So You Want To Build An Observability Tool…

animation of 3 pillars blowing up

12 Min. Read

I’ve said this before, but I’m saying it again: observability is not a synonym for monitoring, and there are no three pillars. The pillars are bullshit.

animation of 3 pillars blowing up

Briefly: monitoring is how you manage your known-unknowns, which involves checking values for predefined thresholds, creating actionable alerts and runbooks and so forth. Observability is how you handle unknown-unknowns, by instrumenting your code and capturing the right level of detail that lets you answer any question, understand any state your system has gotten itself into, without shipping new code to handle that state (since that would imply that you could have predicted it or understood it in advance, which would make it a known-unknown).

Ok. If you buy my story about how systems are changing and why we need observability tooling, then here are the characteristics I believe those tools must have in order to deliver on observability. Honeycomb was built to this spec.
It is possible to kludge together an open source version of most of the pieces. The best one I know of is here, done with just feature flags and structured logging:

So, what do I need to include?

It may not be as catchy as “three pillars”, but in order to claim your tool delivers observability, it should support/deliver the following:

  1. Arbitrarily-wide structured raw events
  2. Context persisted through the execution path
  3. Without indexes or schemas
  4. High-cardinality, high-dimensionality
  5. Ordered dimensions for traceability
  6. Client-side dynamic sampling
  7. An exploratory visual interface that lets you slice and dice and combine dimensions
  8. In close to real-time

If you’re looking to buy from a vendor who says they provide observability tooling, do not take that statement at face value. Ask them closely about the technical merits of their solution. If it is metrics based, aggregates at write time, etc — that’s a nonstarter. It does not deliver as promised. You will not be able to introspect your system and understand unknown-unknown system states.

And if you’re looking to develop a competitive product or an open source solution … here are my notes, godspeed. I believe in sharing, I think execution is the true differentiator.

Observability is based upon events

Why? Because observability is about understanding performance from the perspective of the user (nines don’t matter if users aren’t happy). This means that what you actually care about is how well each request is able to execute from end to end. It doesn’t matter if your backend metrics are reporting 99.99% availability, if your DNS record has expired. It doesn’t matter if your database is practically idle and your apps have lots of capacity…if there’s a logic problem in one service and all your requests are writing to /dev/null. Metrics don’t matter, the request is what matters. So you need to be collecting telemetry from the perspective of the request, and aggregating it by request.

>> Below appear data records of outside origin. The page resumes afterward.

(* ===== verification/Sports.v ===== *)
(** Live games, [server/internal/sports]: which game takes the big tile ([focus.go]), what
    is worth a toast ([alerts.go], with the looks of [httpapi/alerts.go]), the
    scoreboards kept ([cache.go]), and the games and leagues of [sports.go].

    Text is a list of code points; an instant is nanoseconds after the zero time. The
    feed itself, JSON of a score service, is what is fetched: an argument. A call of
    [Scoreboard] is two steps, around the fetch, that others may come between. What only
    dresses a game (colors, logos, broadcasts, the situation) is left out, and so is how
    [gamesOnAir] finds a game's channel in the database: its games are an argument. *)
From S2P Require Import Prelude GoText GoRegexp.
From stdpp Require Import gmap.
Local Open Scope Z_scope.
Local Open Scope go_scope.

Notation text := (list Z) (only parsing).

(** ** Games *)

Record Team := mkTeam { tName : text; Short : text; Abbr : text; Score : text; isHome : bool }.
Record Game := mkGame {
  gID : text; League : text; gName : text; ShortName : text; Start : Z; State : text; Completed : bool; Detail : text; Clock : text; Period : Z;
  Teams : list Team; RedZone : bool; PowerPlay : bool;
}.
(** A league's id and its sport, in the source's order *)
Definition Leagues : list (text * text) := map (fun p => (lit (fst p), lit (snd p))) [
  ("nfl", "football"); ("ncaaf", "football"); ("fcs", "football"); ("nba", "basketball"); ("wnba", "basketball"); ("ncaab", "basketball"); ("ncaaw", "basketball");
  ("mlb", "baseball"); ("nhl", "hockey"); ("mls", "soccer"); ("nwsl", "soccer"); ("epl", "soccer"); ("ligamx", "soccer"); ("f1", "racing"); ("nascar", "racing"); ("indycar", "racing")]%string.
Definition FindLeague (id : text) : option (text * text) := List.find (fun l => bytes_equal (fst l) id) Leagues.
Definition sportOf (league : text) : text := match FindLeague league with Some l => snd l | None => [] end.

Definition Home (g : Game) : option Team := List.find isHome (Teams g).
Definition Away (g : Game) : option Team :=
  match Home g with
  | Some home => List.find (fun t => (negb (bytes_equal (Abbr t) (Abbr home)) || negb (bytes_equal (tName t) (tName home)))%bool) (Teams g)
  | None => None
  end.
Definition Live (g : Game) : bool := says (State g) "in".
Definition set_score (t : Team) (s : text) : Team := mkTeam (tName t) (Short t) (Abbr t) s (isHome t).
Definition HideScore (g : Game) : Game :=
  mkGame (gID g) (League g) (gName g) (ShortName g) (Start g) (State g) (Completed g) (if (Completed g || says (State g) "post")%bool then [] else Detail g) (Clock g) (Period g)
    (map (fun t => set_score t []) (Teams g)) (RedZone g) (PowerPlay g).
(** * mysqltsv: a shallow embedding of the TSV encoder and its properties

    The development models [mysqltsv.go]: the field escaper [escapeField],
    the value converter [valueToBytes], and the row encoder [Encoder] with
    its methods.  What the package takes from Go's standard library is
    modelled beside it, as far as the package uses it: [bufio.Writer] over
    an [io.Writer], [strconv]'s decimal formatting, and [time.Time] with
    the three layouts the converter formats.

    Go values become explicit data: a [[]byte] whose nil-ness matters is an
    [option (list byte)], an [error] is an [option error], an [int] is a
    [Z] with its wrap-around written out, and a method on [*Encoder] is a
    function from the encoder before the call to the encoder after it. *)

From Stdlib Require Import List ZArith Lia Bool String.
From Stdlib Require Import Strings.Byte.
Import ListNotations.

Local Open Scope Z_scope.

(* ================================================================== *)
(** * Bytes and slices *)

Module Bytes.

(** The byte values the escaper names, as the source writes them. *)
Definition NUL : byte := x00.        (* 0    *)
Definition BS : byte := x08.         (* '\b' *)
Definition TAB : byte := x09.        (* '\t' *)
Definition LF : byte := x0a.         (* '\n' *)
Definition CR : byte := x0d.         (* '\r' *)
Definition SUB : byte := x1a.        (* 26   *)
Definition QUOTE : byte := x22.      (* the double quote *)
Definition BACKSLASH : byte := x5c.  (* '\\' *)

(** A Go [[]byte] seen through [len], [cap] and [append]: its elements and
    its capacity.  The nil slice has no elements and capacity 0. *)
Record slice := mkslice { elems : list byte; cap : nat }.

Definition nil_slice : slice := mkslice [] 0.

(** A [[]byte] argument whose nil-ness the code inspects: [None] is the nil
    slice, [Some l] a non-nil slice holding [l] (possibly empty). *)
Definition bytes := option (list byte).

(** [[]byte(s)] for a Go string [s]: never nil, also for the empty string. *)
Definition of_string (s : list byte) : bytes := Some s.

Definition count (c : byte) (l : list byte) : nat :=
  List.length (filter (fun x => Byte.eqb x c) l).

End Bytes.
Import Bytes.

(* ================================================================== *)
(** * The field escaper *)

(** [escapeField]: the nil test, the capacity test that replaces
    [appendTo] by a fresh empty slice, the opening quote, the [range] loop
    with its [switch], the closing quote.  The loop is a left fold whose
    accumulator is [appendTo].  [len(data)+2] cannot overflow a Go [int]. *)
Definition escapeField (appendTo : slice) (data : bytes) : list byte :=
  match data with
  | None => [x5c; x4e]                                     (* '\\', 'N' *)
  | Some data =>
      let appendTo :=
        if (cap appendTo <? List.length data + 2)%nat then [] else elems appendTo in
      let appendTo := appendTo ++ [x22] in
      let appendTo :=
        fold_left
          (fun appendTo c =>
             match c with
             | x00 => appendTo ++ [x5c; x30]               (* '\\', '0' *)
             | x08 => appendTo ++ [x5c; x62]               (* '\\', 'b' *)
             | x0a => appendTo ++ [x5c; x6e]               (* '\\', 'n' *)
             | x0d => appendTo ++ [x5c; x72]               (* '\\', 'r' *)
             | x09 => appendTo ++ [x5c; x74]               (* '\\', 't' *)
             | x1a => appendTo ++ [x5c; x5a]               (* '\\', 'Z' *)
             | x5c => appendTo ++ [x5c; x5c]               (* '\\', '\\' *)
             | x22 => appendTo ++ [x5c; x22]               (* '\\', double quote *)
             | c => appendTo ++ [c]
             end)
          data appendTo in
      appendTo ++ [x22]
  end.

Here’s how Honeycomb does it. When a request enters a service, we initialize an empty Honeycomb blob and pre-populate it with everything we know or can infer about the request: parameters passed in, environment, language internals, container/host stats, etc. While the request is executing, you can stuff in any further information that might be valuable: user ID, shopping cart ID — anything that might help you find and identify this request in the future, stuff it all in the Honeycomb blob. When the request is ready to exit or error, we ship it off to Honeycomb in one arbitrarily wide structured event, typically 300-400 dimensions per event for a mature instrumented service.

So, so much of debugging is about spotting outliers and correlating them, or finding patterns. There’s a spike of errors — what do they all have in common? Which brings us to the closely related point:

Observability is not metrics-based

The word “metrics” has two different meanings. One is a generic synonym for telemetry (“All the metrics are up and to the right, boss”). The other is the statsd-style metric that whole industries of time-series databases and monitoring tools have been built around. A statsd-style metric consists of a single number, with a bunch of tags appended to it so you can find it and group it with other metrics.

animation of generic metrics dashboard

Observability tooling is never based on statsd-style metrics. A request might fire off hundreds of metrics over the course of its execution, but those metrics are all disconnected from each other. You’ve lost the connective tissue of the event, so you can never reconstruct exactly which metrics belong to the same request.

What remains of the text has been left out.